Pourquoi ce choix attire l’attention
La présence du nom d’un établissement d’enseignement sur les écrans et dans les bandes-annonces de résultats électoraux est inhabituelle et suscite des questions sur l’indépendance et la transparence des instituts de sondage. Pour le grand public, l’association d’un institut reconnu à une école peut laisser penser à une collaboration technique. Le message d’Ipsos vise à dissiper cette confusion en précisant le caractère financier de l’accord.
Ce type de partenariat soulève aussi des enjeux de communication : la répétition du nom du partenaire sur plusieurs médias publics renforce sa visibilité et peut être perçue comme un mécénat ou un parrainage. Ipsos présente ce montage comme une première du genre, dans la mesure où il associe un institut de sondage à un établissement d’enseignement supérieur plutôt qu’à une entreprise du numérique ou à un cabinet de conseil.
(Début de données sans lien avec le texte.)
Lemma awrite_appended_lines dir0 p B a d :
  terminated d →
  appended_lines dir0 (a_disk a) ∧ appended_lines dir0 (a_dir a) →
  appended_lines dir0 (a_disk (awrite p B a d)) ∧
  appended_lines dir0 (a_dir (awrite p B a d)).
Proof.
  intros Hd [Hdisk Hdir]. unfold awrite.
  destruct (must_rotate B (a_bytes a) d); simpl.
  - split; (apply appended_lines_insert; [done|]).
    + exists [], []. split_and!; [done|by left|done].
    + exists [], [d]. split_and!; [done|by left|by repeat constructor].
  - split; [done|]. apply appended_lines_insert; [done|].
    destruct (a_dir a !! Name.chunk_name p (a_index a)) as [c|] eqn:Hc; simpl.
    + destruct (Hdir _ _ Hc) as (old & new & -> & Hold & Hnew).
      exists old, (new ++ [d]). rewrite app_assoc. split_and!; [done..|].
      apply Forall_app. split; [done|by repeat constructor].
    + exists [], [d]. split_and!; [done|by left|by repeat constructor].
Qed.

Lemma process_with_out_cases B w :
  w_out (process_with B w).2 = w_out w ∨
  ∃ datas a,
    a = foldl (awrite OUTPUT_PREFIX B)
          (astart OUTPUT_PREFIX (index_of_dir (w_out w)) (w_out w)) datas ∧
    Forall (is_input_data w) datas ∧
    (w_out (process_with B w).2 = a_disk a ∨ w_out (process_with B w).2 = a_dir a).
Proof.
  destruct (load_state (add_event (EvMkdir OUTPUT_DIR) w)) as [[[d|]|e] w1] eqn:Hload.
  - destruct (load_state_frame _ _ _ Hload) as (Hin1 & _ & Hout1 & _).
    destruct (decide (w_inputs w = [])) as [Hnil|Hne].
    + left. rewrite process_with_eq. cbv zeta. rewrite Hload, Hin1.
      change (w_inputs (add_event (EvMkdir OUTPUT_DIR) w)) with (w_inputs w).
      rewrite Hnil. exact Hout1.
    + right.
      destruct (process_with_run B w d w1 Hload Hne)
        as (r & wr' & datas & dir & evs & _ & _ & Habs & _ & Hdata & _ & Heq).
      cbv zeta in Habs, Heq. eexists datas, _. split; [reflexivity|]. split; [done|].
      rewrite Heq. destruct r as [l|e].
      * by right.
      * left. simpl. by rewrite <- Habs.
  - left. rewrite process_with_eq. cbv zeta. rewrite Hload.
    by destruct (load_state_frame _ _ _ Hload) as (_ & _ & Hout1 & _).
  - left. rewrite process_with_eq. cbv zeta. rewrite Hload.
    by destruct (load_state_frame _ _ _ Hload) as (_ & _ & Hout1 & _).
Qed.
(** The founder gives Sam a second task. *)
Lemma new_task_is_pending_witness :
  let req :=
    Sample.post (Some 1)
      [("action", "add_task"); ("athlete_session_id", "1");
       ("assigned_to_user_id", "2"); ("type", "photos")] in
  pending_edits (store (serve (edits_view Sample.env) req Sample.st))
  = 2%nat.
Proof.
  intros req.
  apply (new_task_is_pending Sample.env req Sample.st 1 2);
    [by exists 1, Sample.boss|reflexivity|reflexivity|reflexivity|lia
    |reflexivity|lia|reflexivity|reflexivity|discriminate].
Defined.

(** Sam sends his task to the client. *)
Lemma pending_count_follows_status_witness :
  let req :=
    Sample.post (Some 2)
      [("action", "update_status"); ("task_id", "1");
       ("status", " sent_to_client ")] in
  (pending_edits (store (serve (edits_view Sample.env) req Sample.st)) + 1
   = pending_edits Sample.st + 0)%nat.
Proof.
  intros req.
  apply (pending_count_follows_status Sample.env req Sample.st 2 Sample.sam
           1 Sample.task);
    [reflexivity|reflexivity|reflexivity|reflexivity|by right].
Defined.

(** A booking for a new athlete whose session id is [one]. *)
Lemma failed_request_writes_nothing_witness :
  let req :=
    Sample.post (Some 1)
      [("action", "add_athlete_session"); ("athlete_name", "Jane Doe");
       ("team", "Iron"); ("session_id", "one"); ("package_id", "1")] in
  response (serve athletes_view req Sample.st) = ServerError ValueError
  ∧ store (serve athletes_view req Sample.st) = Sample.st.
Proof.
  intros req. split; [reflexivity|].
  apply (failed_request_writes_nothing (W := Sample.werkzeug) Sample.env
           "/athletes");
    [in_routes|exact I].
Defined.

(** The founder adds a card under a label in use. *)
Lemma server_errors_located_witness :
  let req :=
    Sample.post (Some 1)
      [("action", "add_card"); ("label", "SD-01"); ("capacity_gb", "64")] in
  IntegrityError = OverflowError
  ∨ method req = POST
    ∧ ("/sd-cards" = "/sd-cards"
       ∧ IntegrityError ∈ [ValueError; IntegrityError; AttributeError]
       ∨ "/sd-cards" = "/athletes" ∧ IntegrityError = ValueError).
Proof.
  intros req.
  apply (server_errors_located (W := Sample.werkzeug) Sample.env "/sd-cards"
           (sd_cards_view Sample.env) req Sample.st);
    [in_routes|reflexivity].
Defined.

(** The founder returns the card of the sample history. *)
Lemma return_finds_its_card_witness :
  response
    (serve (sd_cards_view Sample.env)
       (Sample.post (Some 1) [("action", "return"); ("log_id", "1")])
       Tour.s3)
  ≠ ServerError AttributeError.
Proof.
  apply (return_finds_its_card (W := Sample.werkzeug) Sample.env "/sd-cards");
    [tour|in_routes].
Defined.

(** After the event of the sample history. *)
Lemma stored_dates_are_calendar_dates_witness : dates_valid Tour.s4.
Proof.
  apply (stored_dates_are_calendar_dates (W := Sample.werkzeug)). tour.
Defined.

(** The event of the sample history ends the day before it starts. *)
Lemma event_dates_not_compared_witness :
  serve manage_events Tour.add_event Tour.s3
  = mkOutcome
      (with_events
         (<[1 := Event.mk "Regionals" (2024, 3, 2) (2024, 3, 1) (Some "")]>
            ∅) Tour.s3)
      [("Event created", "success")] (Some 1) (Redirect "manage_events").
Proof.
  apply (event_dates_not_compared Tour.add_event Tour.s3 (2024, 3, 2)
           (2024, 3, 1));
    [eexists 1, _; split; reflexivity|reflexivity|reflexivity|discriminate
    |reflexivity|reflexivity].
Defined.
(** * The component handler of the sample: registration, upgrade and downgrade

    A shallow embedding of [componentHandler] (the revealing-module object
    defined at the top of the sample) and the properties of its registry.

    The handler keeps two arrays in its closure, [registeredComponents_] and
    [createdComponents_], and marks upgraded elements with the attribute
    [data-upgraded].  Its functions are embedded as commands over an explicit
    state; exceptions are completions that keep the state reached so far.

    The code the handler calls but does not contain is kept abstract:
    a component constructor either returns the new component, whose
    [element_] is the element it was given, or throws, and what it makes of
    the subtree of its element is part of the description of the element;
    callbacks and event listeners are recorded in a trace and return.  The
    only thing a listener decides is whether [mdl-componentupgrading] is
    cancelled.

    One constructor of the sample calls back into the handler:
    [MaterialDataTable] upgrades the labels it creates for a selectable
    table.  These nested upgrades are on elements the constructor has just
    created, never on the element itself, and they are not embedded; nor is
    a callback that throws, which ends the upgrade with its error.  The
    properties of one upgrade are therefore stated for the element that is
    upgraded (its attribute, its components, the events on it) and, where
    they describe a result, for an upgrade that returns.

    Two more parts of the sample follow the handler: the snackbar
    component with its queue of notifications and its timers, and the
    string functions that are defined between the components. *)

From Stdlib Require Import ZArith Ascii String.
From stdpp Require Import base option list strings gmap.

Local Open Scope string_scope.
Local Open Scope list_scope.

(** ** JavaScript array and string primitives *)

Module Js.

(** [Array.prototype.indexOf]: the position of the first entry that is
    strictly equal to the searched value, [-1] when there is none.  The
    searched value is given by its strict-equality test. *)
Fixpoint indexOf_from {A} (same : A → bool) (l : list A) (i : Z) : Z :=
  match l with
  | [] => (-1)%Z
  | y :: l' => if same y then i else indexOf_from same l' (i + 1)%Z
  end.

Definition indexOf {A} (same : A → bool) (l : list A) : Z :=
  indexOf_from same l 0%Z.

(** [Array.prototype.splice(start, 1)]: a negative [start] counts from the
    end of the array, and is clamped to the array. *)
Definition splice1 {A} (start : Z) (l : list A) : list A :=
  let len := Z.of_nat (length l) in
  let actual := if (start <? 0)%Z then Z.max (len + start) 0
                else Z.min start len in
  delete (Z.to_nat actual) l.

(** [String.prototype.split(',')]: never returns an empty array. *)
Fixpoint split (s : string) : list string :=
  match s with
  | EmptyString => [EmptyString]
  | String c rest =>
      if Ascii.eqb c ","%char then EmptyString :: split rest
      else match split rest with
           | [] => [String c EmptyString]
           | h :: t => String c h :: t
           end
  end.

(** [Array.prototype.join(',')] on an array of strings. *)
Fixpoint join (l : list string) : string :=
  match l with
  | [] => EmptyString
  | x :: rest =>
      match rest with
      | [] => x
      | _ :: _ => x ++ String ","%char (join rest)
      end
  end.


(** The values the handler compares and tests. *)
Inductive Value :=
  | Undefined
  | Str (s : string)
  | Bool (b : bool)
  | Object.   (* a function, an array or another object *)

(** [s === v] for a string [s]. *)
Definition strictEquals (v : Value) (s : string) : bool :=
  match v with
  | Str t => bool_decide (s = t)
  | _ => false
  end.

(** [!v] for a value that is a string or [undefined]. *)
Definition falsy (v : option string) : bool :=
  match v with
  | None => true
  | Some s => bool_decide (s = EmptyString)
  end.

(** String conversion in ['.' + v]. *)
Definition toString (v : option string) : string :=
  match v with
  | None => "undefined"
  | Some s => s
  end.

End Js.

(** ** The DOM, as far as the handler looks at it *)

Inductive NodeKind :=
  | HtmlElementNode   (* instanceof HTMLElement (so also Element and Node) *)
  | OtherElementNode  (* instanceof Element, not HTMLElement (an SVG element) *)
  | NonElementNode.   (* a Node that is no Element (text, comment, document) *)

(** A node as it is when a function of the handler is called with it: its
    identity, its kind, the tokens of its [classList], whether a listener
    reached by the bubbling [mdl-componentupgrading] event calls
    [preventDefault], and [element.children].

    The constructors of the components change the subtree of the element
    they are given ([MaterialCheckbox] appends the spans of its tick and of
    its ripple, [MaterialDataTable] inserts cells into the rows).  What they
    do is part of the description of the node: [constructed] holds, for the
    name of a constructor, the element as it is once that constructor has
    run on it; a constructor without entry leaves the element as it is. *)
#[local] Unset Elimination Schemes.
Inductive Node :=
  DomNode (nodeId : nat) (nodeKind : NodeKind) (classTokens : list string)
          (upgradePrevented : bool) (childElements : list Node)
          (constructed : list (string * Node)).
#[local] Set Elimination Schemes.

Definition nodeId (n : Node) : nat :=
  match n with DomNode i _ _ _ _ _ => i end.
Definition nodeKind (n : Node) : NodeKind :=
  match n with DomNode _ k _ _ _ _ => k end.
Definition classList (n : Node) : list string :=
  match n with DomNode _ _ c _ _ _ => c end.
Definition upgradingPrevented (n : Node) : bool :=
  match n with DomNode _ _ _ p _ _ => p end.
Definition children (n : Node) : list Node :=
  match n with DomNode _ _ _ _ ch _ => ch end.
Definition constructed (n : Node) : list (string * Node) :=
  match n with DomNode _ _ _ _ _ after => after end.
(** The row [UpdateUser] saves for the stored row [u]. *)
Definition updated_user (req : auth.UpdateUserRequest) (hash : string)
  (now : Time) (u : User.t) : User.t :=
  User.mk (User.ID u) (User.Username u) hash (auth.uu_IsActive req)
          (auth.uu_IsAdmin req) (User.CreatedAt u) now (User.LastLoginAt u).

(** What a successful [UpdateUser] leaves in the store. *)
Lemma UpdateUser_stores (E : Env) (id : string)
  (body : RawBody auth.UpdateUserRequest) (w : World) (c : Conn) :
  DB w = Some c -> reliable c ->
  exists resp s' rest,
    auth.UpdateUser E id body w
    = (Done resp, with_DB (Some (mkConn s' rest)) w)
    /\ reliable (mkConn s' rest)
    /\ (code resp = StatusOK ->
        exists req userID u hash,
          body = Decoded req
          /\ strconv.Atoi id = Some userID
          /\ In u (rows (users (store c))) /\ User.ID u = userID
          /\ (if String.eqb (auth.uu_Password req) ""
              then hash = User.HashedPassword u
              else utils.HashPassword E (auth.uu_Password req) = inr hash)
          /\ (forall x, In x (rows (users (store c))) ->
                        User.ID x <> userID ->
                        User.Username x <> User.Username u)
          /\ s' = mkStore
                    (mkTable
                       (map (fun x => if User.ID x =? userID
                                      then updated_user req hash (clock w) u
                                      else x)
                            (rows (users (store c))))
                       (seq (users (store c))))
                    (user_settings (store c)) (automation_tasks (store c))).
Proof.
  intros Hdb Hrel. unfold auth.UpdateUser.
  assert (Hsame : w = with_DB (Some (mkConn (store c) (faults c))) w).
  { destruct w, c. simpl in *. now rewrite Hdb. }
  assert (Hrelc : reliable (mkConn (store c) (faults c))) by now destruct c.
  destruct (strconv.Atoi id) as [userID|].
  2:{ do 3 eexists. split; [rewrite Hsame at 1; reflexivity|].
      split; [exact Hrelc | discriminate]. }
  destruct body as [err|req].
  { do 3 eexists. split; [rewrite Hsame at 1; reflexivity|].
    split; [exact Hrelc | discriminate]. }
  unfold bind at 1. unfold gorm.First.
  db_step Hdb r1 s1 rest1 Hc1 Hr1.
  destruct (Hr1 Hrel) as [Hf1 Hrel1]. clear Hc1 Hr1.
  cbn [table User_Model] in Hf1.
  destruct (gorm.least _) as [u|] eqn:Hl; injection Hf1 as -> ->.
  2:{ do 3 eexists. split; [reflexivity|]. split; [exact Hrel1 | discriminate]. }
  apply least_In in Hl. apply filter_In in Hl. destruct Hl as [Hin Hid].
  apply Z.eqb_eq in Hid.
  set (hashed := if negb (String.eqb (auth.uu_Password req) "")
                 then utils.HashPassword E (auth.uu_Password req)
                 else inr (User.HashedPassword u)).
  destruct hashed as [err|hash] eqn:Hhash.
  { do 3 eexists. split; [reflexivity|]. split; [exact Hrel1 | discriminate]. }
  unfold bind, time_Now, gorm.Save. cbn [clock with_DB].
  db_step (eq_refl (Some (mkConn (store c) rest1))) r2 s2 rest2 Hc2 Hr2.
  destruct (Hr2 Hrel1) as [Hf2 Hrel2]. clear Hc2 Hr2.
  cbn [store pk table User_Model auth.set_flags User.ID] in Hf2.
  destruct (User.ID u =? 0) eqn:Hz.
  { (* a zero key: the insert clashes with the stored row itself *)
    unfold gorm.insert in Hf2.
    cbn [pk with_pk clashes table User_Model auth.set_flags User.ID
         User.Username] in Hf2.
    rewrite Hz in Hf2.
    cbn [pk with_pk clashes table User_Model User.ID User.Username] in Hf2.
    assert (Hclash : existsb
              (fun b => String.eqb (User.Username u) (User.Username b))
              (rows (users (store c))) = true).
    { apply existsb_exists. exists u. split; [exact Hin | apply String.eqb_refl]. }
    rewrite Hclash, orb_true_r in Hf2. injection Hf2 as -> ->.
    do 3 eexists. split; [reflexivity|]. split; [exact Hrel2 | discriminate]. }
  assert (Hhas : gorm.has_pk (User.ID u) (rows (users (store c))) = true).
  { apply has_pk_true_iff. now exists u. }
  rewrite Hhas in Hf2. unfold gorm.update in Hf2.
  cbn [pk touch clashes table with_table User_Model auth.set_flags User.ID
       User.Username] in Hf2.
  match type of Hf2 with
  | context [if ?b then _ else _] => destruct b eqn:Hclash
  end; injection Hf2 as -> ->.
  { do 3 eexists. split; [reflexivity|]. split; [exact Hrel2 | discriminate]. }
  do 3 eexists. split; [reflexivity|]. split; [exact Hrel2|]. intros _.
  exists req, userID, u, hash. split; [reflexivity|]. split; [reflexivity|].
  split; [exact Hin|]. split; [exact Hid|]. split; [|split].
  - subst hashed. destruct (String.eqb (auth.uu_Password req) "");
      cbn [negb] in Hhash; [now injection Hhash | exact Hhash].
  - intros x Hx Hne Heq.
    assert (existsb
              (fun x0 => negb (User.ID x0 =? User.ID u)
                         && String.eqb (User.Username u) (User.Username x0))
              (rows (users (store c))) = true).
    { apply existsb_exists. exists x. split; [exact Hx|].
      rewrite Hid. apply Z.eqb_neq in Hne. rewrite Hne. cbn.
      apply String.eqb_eq. now symmetry. }
    congruence.
  - unfold updated_user. rewrite Hid. reflexivity.
Qed.
(** Every entry of [ops] is nil, and then a warning is logged, or is
    called on [tx] and returns a nil error; [s'] is the state they leave
    from [s]. *)
Inductive OpsSucceed (tx : option Tx) : list (option (TxOp W)) -> St W -> St W -> Prop :=
| OpsSucceed_nil s : OpsSucceed tx [] s s
| OpsSucceed_skip rest s s' :
    OpsSucceed tx rest (emit (EvLogWarn "Tx Op is nil! Ignoring it") s) s' ->
    OpsSucceed tx (None :: rest) s s'
| OpsSucceed_run op rest s s1 s' :
    op tx s = (Returns None, s1) ->
    OpsSucceed tx rest s1 s' ->
    OpsSucceed tx (Some op :: rest) s s'.

(** [m] leaves the initialiser's flag alone and adds to the trace at most
    [no] calls to [sql.Open] and [nu] runs of the migrations, the process
    state being seen through [view]. *)
Definition Adds {S A} (view : S -> St W) (no nu : nat) (m : M S A) : Prop :=
  forall s o s', m s = (o, s') ->
    dataAccessorInitializer (view s') = dataAccessorInitializer (view s)
    /\ exists evs,
         trace (view s') = (trace (view s) ++ evs)%list
         /\ (initRuns evs <= no)%nat /\ (migrationRuns evs <= nu)%nat.

End Observations.

(** Whether a trace holds a call ending a transaction. *)
Definition endsTransaction (e : Event) : bool :=
  match e with
  | EvCommit _ | EvRollback _ => true
  | _ => false
  end.

(** [s] ends with [suffix]. *)
Definition ends_with (s suffix : string) : Prop :=
  exists pre, s = pre ++ suffix.

(** The ordering a fragment is to carry for a page: ascending when
    [Previous] is the only cursor, descending otherwise. *)
Definition expectedOrdering (page : Pagination) : string :=
  match Next page, Previous page with
  | None, Some _ => "ORDER BY createdAt asc, id asc"
  | _, _ => "ORDER BY createdAt desc, id desc"
  end.

(* ================================================================== *)
(** ** Package [storage]: reading rows *)

(** A scan destination: the address handed to [Scan]. *)
Definition Dest := nat.

(** A row of a result set, by its column values. *)
Definition RowData := list Arg.

(** [*sql.Rows].  A result set is finite: [Next] answers true once for
    each pending row, then false.  [iterErr] is what [rows.Err()] holds
    once the iteration has stopped. *)
Record Rows := mkRows {
  pending : list RowData;
  iterErr : option Error
}.

(** [*sql.Row], which [QueryRow] never returns nil. *)
Definition Row := nat.

(** The calls of the two readers, in the order they are made: those of
    the closures they are handed and those that leave the package. *)
Inductive QEvent :=
| QvCallQueryArgs
| QvCallScanArgs
| QvQueryRow (d : DB) (query : string) (args : list Arg)
| QvRowScan (r : Row) (dest : list Dest)
| QvQuery (d : DB) (query : string) (args : list Arg)
| QvNext
| QvScan (row : RowData) (dest : list Dest)
| QvClose.

Definition isScanArgsCall (e : QEvent) : bool :=
  match e with QvCallScanArgs => true | _ => false end.
Definition isScan (e : QEvent) : bool :=
  match e with QvScan _ _ => true | _ => false end.
Definition isClose (e : QEvent) : bool :=
  match e with QvClose => true | _ => false end.

(** [defer f()] with no [recover] in [f], followed by the rest of the
    body: [f] runs when the rest ends, its result dropped; a panic of the
    rest goes on after it, unless [f] itself panics. *)
Definition defer_call {S A} (deferred : M S unit) (rest : M S A) : M S A :=
  fun s => match rest s with
           | (o, s1) =>
               match deferred s1 with
               | (Returns _, s2) => (o, s2)
               | (Panics v, s2) => (Panics v, s2)
               end
           end.

Section Queries.

(** The state outside the package: the database and the caller's memory,
    which the closures and [Scan] write to. *)
Context {W : Type}.

(** The reading side of [database/sql]. *)
Record QueryDriver := mkQueryDriver {
  sql_QueryRow : DB -> string -> list Arg -> W -> Row * W;
  row_Scan : Row -> list Dest -> W -> option Error * W;
  sql_Query : DB -> string -> list Arg -> W -> (option Rows * option Error) * W;
  rows_Scan : RowData -> list Dest -> W -> option Error * W;
  rows_Close : W -> option Error * W
}.

Variable qdrv : QueryDriver.

Record QState := mkQState {
  qworld : W;
  qtrace : list QEvent
}.

(** A [func() []interface{}] of the caller: it may write to the caller's
    memory and may panic. *)
Definition Closure (A : Type) := W -> Outcome A * W.

(** A call of a closure. *)
Definition call {A} (ev : QEvent) (f : Closure A) : M QState A :=
  fun s => match f (qworld s) with
           | (o, w) => (o, mkQState w (qtrace s ++ [ev]))
           end.

(** A call into the driver. *)
Definition extern {A} (ev : QEvent) (f : W -> A * W) : M QState A :=
  fun s => match f (qworld s) with
           | (a, w) => (Returns a, mkQState w (qtrace s ++ [ev]))
           end.

Definition db_QueryRow (d : option DB) (query : string) (args : list Arg) : M QState Row :=
  match d with
  | None => panic nilDereference
  | Some d => extern (QvQueryRow d query args) (sql_QueryRow qdrv d query args)
  end.

Definition db_Query (d : option DB) (query : string) (args : list Arg)
  : M QState (option Rows * option Error) :=
  match d with
  | None => panic nilDereference
  | Some d => extern (QvQuery d query args) (sql_Query qdrv d query args)
  end.

(** [QuerySingleRow]. *)
Definition QuerySingleRow (db : option DB) (query : string)
    (queryArgs : Closure (list Arg)) (scanArgs : Closure (list Dest))
  : M QState (option Error) :=
  args <- call QvCallQueryArgs queryArgs ;;
  row <- db_QueryRow db query args ;;
  dest <- call QvCallScanArgs scanArgs ;;
  extern (QvRowScan row dest) (row_Scan qdrv row dest).

(** The [for rows.Next()] loop of [QueryRows] over the pending rows. *)
Fixpoint scanRows (rows : list RowData) (scanArgs : Closure (list Dest))
    (err : option Error) : M QState (option Error) :=
  match rows with
  | [] =>
      extern QvNext (fun w => (false, w)) ;;;
      ret err
  | row :: rest =>
      extern QvNext (fun w => (true, w)) ;;;
      dest <- call QvCallScanArgs scanArgs ;;
      err <- extern (QvScan row dest) (rows_Scan qdrv row dest) ;;
      if negb (isNil err) then ret err else scanRows rest scanArgs err
  end.

(** [QueryRows]. *)
Definition QueryRows (db : option DB) (query : string)
    (queryArgs : Closure (list Arg)) (scanArgs : Closure (list Dest))
  : M QState (option Error) :=
  args <- call QvCallQueryArgs queryArgs ;;
  r <- db_Query db query args ;;
  let rows := fst r in
  let err := snd r in
  if negb (isNil err) then ret err
  else
    defer_call
      (match rows with
       | None => panic nilDereference
       | Some _ => extern QvClose (rows_Close qdrv) ;;; ret tt
       end)
      (match rows with
       | None => panic nilDereference
       | Some rs => scanRows (pending rs) scanArgs err
       end).
Definition resolve_identity (settings : Settings) (db : Store) (now : datetime)
    (wa_id : string) (hotel_id_hint : option Z) : option IdentityContext * Store :=
  let variants := phone_variants wa_id in
  let variant_hashes := List.map Sha256.hexdigest variants in
  let use_global_lookup :=
    match hotel_id_hint with
    | None => true
    | Some h => h =? default_hotel_id settings
    end in
  let global_result :=
    if use_global_lookup then _find_guest_globally db variant_hashes else None in
  match global_result with
  | Some (guest, hotel, stay) =>
      (Some (mkIdentityContext hotel guest (Some stay)
                               (determine_state (Some (stay_object stay)) now)), db)
  | None =>
      let hid := if truthy_int hotel_id_hint then default 0 hotel_id_hint
                 else default_hotel_id settings in
      match _ensure_hotel db hid with
      | None => (None, db)
      | Some hotel =>
          let found :=
            match variant_hashes with
            | [] => None
            | _ => first (filter (λ g, guest_hotel_id g = hotel_id hotel
                                       ∧ phone_hash g ∈ variant_hashes) (guests db))
            end in
          let '(guest, db) :=
            match found with
            | Some g => (g, db)
            | None =>
                let hash_value :=
                  match canonical_phone wa_id with
                  | Some canonical => Sha256.hexdigest canonical
                  | None => Sha256.hexdigest wa_id
                  end in
                insert_guest db (hotel_id hotel) hash_value
            end in
          let db := _ensure_guest_pii db guest wa_id in
          let stay :=
            first (order_by_desc checkin_date
                     (filter (λ s, stay_guest_id s = guest_id guest) (stays db))) in
          (Some (mkIdentityContext hotel guest stay
                   (determine_state (stay_object <$> stay) now)), db)
      end
  end.

End IdentityResolver.

(* ===================================================================== *)
(** * PMS synchronisation engine ([app/services/pms/sync_engine.py]) *)
(* ===================================================================== *)

Module ReservationState.
Inductive t := IN_HOUSE | CHECKED_OUT | CONFIRMED | CANCELLED.
#[global] Instance eq_dec : EqDecision t.
Proof. solve_decision. Defined.
End ReservationState.

Module SyncEngine.

Record PMSReservation := mkPMSReservation {
  reservation_id : string;
  guest_name : string;
  guest_phone : string;
  guest_email : option string;
  res_room_number : option string;
  state : ReservationState.t;
  res_checkin_date : datetime;
  res_checkout_date : datetime;
  res_preferred_language : option string;
}.

Record SyncStats := mkSyncStats {
  checkins_processed : Z;
  checkouts_processed : Z;
  guests_created : Z;
  stays_created : Z;
  stays_closed : Z;
  journeys_triggered : Z;
  errors : Z;
}.

Definition SyncStats_init : SyncStats := mkSyncStats 0 0 0 0 0 0 0.

Definition add_checkins (st : SyncStats) (n : Z) : SyncStats :=
  mkSyncStats (checkins_processed st + n) (checkouts_processed st) (guests_created st)
              (stays_created st) (stays_closed st) (journeys_triggered st) (errors st).
Definition add_checkouts (st : SyncStats) (n : Z) : SyncStats :=
  mkSyncStats (checkins_processed st) (checkouts_processed st + n) (guests_created st)
              (stays_created st) (stays_closed st) (journeys_triggered st) (errors st).
Definition add_guests_created (st : SyncStats) (n : Z) : SyncStats :=
  mkSyncStats (checkins_processed st) (checkouts_processed st) (guests_created st + n)
              (stays_created st) (stays_closed st) (journeys_triggered st) (errors st).
Definition add_stays_created (st : SyncStats) (n : Z) : SyncStats :=
  mkSyncStats (checkins_processed st) (checkouts_processed st) (guests_created st)
              (stays_created st + n) (stays_closed st) (journeys_triggered st) (errors st).
Definition add_stays_closed (st : SyncStats) (n : Z) : SyncStats :=
  mkSyncStats (checkins_processed st) (checkouts_processed st) (guests_created st)
              (stays_created st) (stays_closed st + n) (journeys_triggered st) (errors st).
Definition add_journeys_triggered (st : SyncStats) (n : Z) : SyncStats :=
  mkSyncStats (checkins_processed st) (checkouts_processed st) (guests_created st)
              (stays_created st) (stays_closed st) (journeys_triggered st + n) (errors st).

(** [sha256("".join(c for c in phone if c.isdigit()))] *)
Definition _hash_phone (phone : string) : string :=
  Sha256.hexdigest (IdentityResolver.only_digits phone).

Definition _get_or_create_guest (db : Store) (hid : Z) (phone : string) : Guest * Store :=
  let phone_hash' := _hash_phone phone in
  match first (filter (λ g, guest_hotel_id g = hid ∧ phone_hash g = phone_hash')
                      (guests db)) with
  | Some guest => (guest, db)
  | None => IdentityResolver.insert_guest db hid phone_hash'
  end.

Definition _upsert_guest_pii (db : Store) (guest : Guest) (name phone : string)
    (email : option string) : Store :=
  match IdentityResolver.guest_pii db guest with
  | None =>
      set_guest_piis db
        (guest_piis db ++ [mkGuestPII (guest_id guest) (Some name) (Some phone) email])
  | Some _ =>
      (* Update with latest data from PMS *)
      set_guest_piis db
        (List.map (fun p =>
           if decide (pii_guest_id p = guest_id guest)
           then mkGuestPII (pii_guest_id p) (Some name) (Some phone)
                           (if truthy_opt email then email else email_plain p)
           else p) (guest_piis db))
  end.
Ce que cela ne change pas dans la pratique des estimations
Sur le plan opérationnel, la diffusion des estimations électorales repose sur les méthodes et la chaîne de travail habituelles d’Ipsos : conception des questionnaires, échantillonnage, collecte des réponses, pondération et calcul des estimations. Ipsos assure que ces étapes n’ont pas été modifiées par l’accord financier et que Cesi n’intervient pas dans ces processus.
La clarification apportée par la direction d’Ipsos concerne donc principalement la gouvernance du partenariat et la nature de l’apport — financier et non technique. Les téléspectateurs et auditeurs qui voient la mention « Cesi École d’ingénieurs » associée aux estimations peuvent la lire comme la signalisation d’un soutien institutionnel, sans implication méthodologique directe.
Questions soulevées et contexte
Même si le partenariat est présenté comme purement financier, sa visibilité pose des questions légitimes sur la transparence des relations entre acteurs privés ou institutionnels et producteurs d’informations statistiques. La répétition de la mention sur des médias publics alimente le débat sur la lisibilité des messages diffusés pendant des périodes électorales sensibles.
Ipsos a rappelé les précédents partenariats avec Sopra Steria et Logica Business Consulting pour situer ce nouvel accord dans une continuité de collaborations externes. Reste que l’association explicite avec une école d’ingénieurs constitue, selon l’institut, une première sur le plan du partenaire choisi.
En l’état, aucune information publique fournie dans cette note ne montre une modification des méthodologies d’enquête ni un transfert de responsabilités opérationnelles à Cesi. Les précisions d’Ipsos visent à limiter les confusions et à protéger la lisibilité des sources et des méthodes utilisées pour produire des estimations électorales.